**Required work**
Go through the entries below. Copy each line in which "exists" appears.
━━ Data supplied ━━
Lemma own_changes_stay_in_sync_witness :
  let v := fetched_view in
  let api := server_api (start sample_db None) as_alice in
  in_sync "p1" (tasks (handleCreateTask api (Some "p1") v))
    (db_after (post_task as_alice (create_payload "p1" (newTask v))) sample_db None)
  ∧ in_sync "p1" (tasks (handleUpdateTask api "t2" (only_status Done) v))
      (db_after (put_task as_alice "t2" (only_status Done)) sample_db None)
  ∧ in_sync "p1" (tasks (handleDeleteTask api true "t2" v))
      (db_after (delete_task_route as_alice "t2") sample_db None).
Proof.
  intros v api.
  destruct (own_changes_stay_in_sync "p1" v sample_db as_alice None "t2"
              (only_status Done) fetched_view_in_sync) as (Hcreate & Hupdate & Hdelete).
  split; [|split].
  - apply Hcreate; [reflexivity | reflexivity |].
    vm_compute. intros H. discriminate H.
  - apply Hupdate. vm_compute. intros H. discriminate H.
  - apply Hdelete. vm_compute. intros H. discriminate H.
Defined.

(** * The read routes *)

Lemma find_project_tasks_sorted pid d :
  StronglySorted newer_first (find_project_tasks pid d).
Proof. apply StronglySorted_merge_sort; apply _. Qed.

Lemma get_project_tasks_fetched req pid d :
  follows d [] (get_project_tasks req pid) (fetched req pid d)
    (λ d' tr, d' = d ∧ published tr = []).
Proof.
  unfold get_project_tasks. follow.
  split; [done|]. split; [done|]. intros _. split; [done|].
    apply find_project_of_member_Some in Heqo. by exists p.
Qed.

(** X28.  Fetching the tasks of a project changes nothing on the server,
    and when it is answered 200 the user belongs to the project and the view
    that [fetchTasks] leaves shows exactly the tasks the database holds for
    the project: each of them once, no other, each with the fields the
    database has and its assignee and creator resolved, newest first, with
    the loading flag cleared. *)
Theorem fetch_brings_in_sync (pid : string) (v : View) (d : Database)
    (req : Request) (f : option nat) :
  let h := get_project_tasks req pid in
  let v' := fetchTasks (server_api (start d f) req) (Some pid) v in
  no_effect h d f
  ∧ (truthy (Some pid) = true → status_of h d f = 200 →
     belongs (req_user req) pid d
     ∧ in_sync pid (tasks v') d
     ∧ StronglySorted newer_first (tasks v')
     ∧ loading v' = false).
Proof.
  intros h v'. subst h v'.
  destruct (serve_follows _ _ _ d f (get_project_tasks_fetched req pid d))
    as (tr & Htr & Hcases).
  unfold no_effect, db_after, published_by, trace_of, status_of, fetchTasks.
  rewrite Htr, published_responded. simpl.
  fold (serve (get_project_tasks req pid) d f).
  destruct (serve (get_project_tasks req pid) d f) as [r w]. simpl in *.
  destruct Hcases as [(-> & Hquiet & Hok)|[-> [-> Hquiet]]].
  - split; [done|]. intros -> Hstatus. destruct (Hok Hstatus) as [-> Hin].
    simpl. split; [done|]. split; [apply find_project_tasks_in_sync|].
    split; [apply find_project_tasks_sorted|done].
  - split; [done|]. intros _ H. discriminate H.
Qed.

Lemma fetch_brings_in_sync_witness :
  let v' := fetchTasks (server_api (start sample_db None) as_bob) (Some "p1") empty_view in
  belongs (req_user as_bob) "p1" sample_db
  ∧ in_sync "p1" (tasks v') sample_db
  ∧ StronglySorted newer_first (tasks v')
  ∧ loading v' = false.
Proof.
  intros v'.
  destruct (fetch_brings_in_sync "p1" empty_view sample_db as_bob None) as [_ Hfetch].
  apply Hfetch; reflexivity.
Defined.

Lemma projects_of_belongs user d pid :
  pid ∈ projects_of user d ↔ belongs user pid d.
Proof.
  unfold projects_of, belongs. rewrite list_elem_of_fmap. split.
  - intros ([k p] & -> & Hin). apply list_elem_of_filter in Hin as [Hp Hin].
    apply elem_of_map_to_list in Hin. by exists p.
  - intros (p & Hp & Hin). exists (pid, p). split; [done|].
    apply list_elem_of_filter. split; [done|]. by apply elem_of_map_to_list.
Qed.

Lemma find_tasks_visible req q d projects t :
  (∀ p, p ∈ projects → belongs (req_user req) p d) →
  (∀ p, q_project q = Some p → p ≠ EmptyString → projects = [p]) →
  t ∈ find_tasks projects q d → visible req q d t.
Proof.
  intros Hprojects Hasked. unfold find_tasks.
  rewrite merge_sort_Permutation, list_elem_of_fmap.
  intros ([k doc] & -> & Hin). apply list_elem_of_filter in Hin as [Hq Hin].
  apply elem_of_map_to_list in Hin. destruct Hq as (Hp & Hs & Ha).
  exists doc. simpl. split; [done|]. split; [by apply Hprojects|].
  split; [done|]. split; [done|].
  intros p Hqp Hne. rewrite (Hasked p Hqp Hne) in Hp.
  by apply list_elem_of_singleton in Hp.
Qed.

Lemma get_tasks_listed req q d :
  follows d [] (get_tasks req q) (listed req q d)
    (λ d' tr, d' = d ∧ published tr = []).
Proof.
  unfold get_tasks. follow.
  all: split; [done|]; split; [done|]; intros l [= <-].
  all: apply Forall_forall; intros t Ht.
  all: eapply find_tasks_visible; [| |exact Ht].
  - intros p0 ->%list_elem_of_singleton.
    apply find_project_of_member_Some in Heqo0. by exists p.
  - intros p0 Hq _. rewrite Heqo in Hq. by injection Hq as ->.
  - intros p. apply projects_of_belongs.
  - intros p Hq Hne. rewrite Heqo in Hq. injection Hq as ->.
    simpl in Heqb0. by rewrite bool_decide_eq_true_2 in Heqb0.
  - intros p. apply projects_of_belongs.
  - intros p Hq. by rewrite Heqo in Hq.
Qed.

Lemma get_task_shown req id d :
  follows d [] (get_task req id) (shown req id d)
    (λ d' tr, d' = d ∧ published tr = []).
Proof.
  unfold get_task. follow.
  destruct (Task.project t) as [oid|[p|]] eqn:Ep; follow.
  split; [done|]. split; [done|]. intros t' [= <-]. split; [done|].
  unfold find_task_populated in Heqo.
  destruct (db_tasks d !! id) as [doc|] eqn:Edoc; [|done].
  injection Heqo as <-. simpl in Ep.
  destruct (db_projects d !! td_project doc) as [pd|] eqn:Epd; [|done].
  injection Ep as <-. simpl in Heqo0.
  apply find_project_of_member_Some in Heqo0 as [Hp Hin].
  exists doc. split; [done|]. exists p0. split; [done|]. done.
Qed.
━━━
**Expected output**
    apply find_project_of_member_Some in Heqo. by exists p.
    apply elem_of_map_to_list in Hin. by exists p.
  - intros (p & Hp & Hin). exists (pid, p). split; [done|].
  exists doc. simpl. split; [done|]. split; [by apply Hprojects|].
    apply find_project_of_member_Some in Heqo0. by exists p.
  exists doc. split; [done|]. exists p0. split; [done|]. done.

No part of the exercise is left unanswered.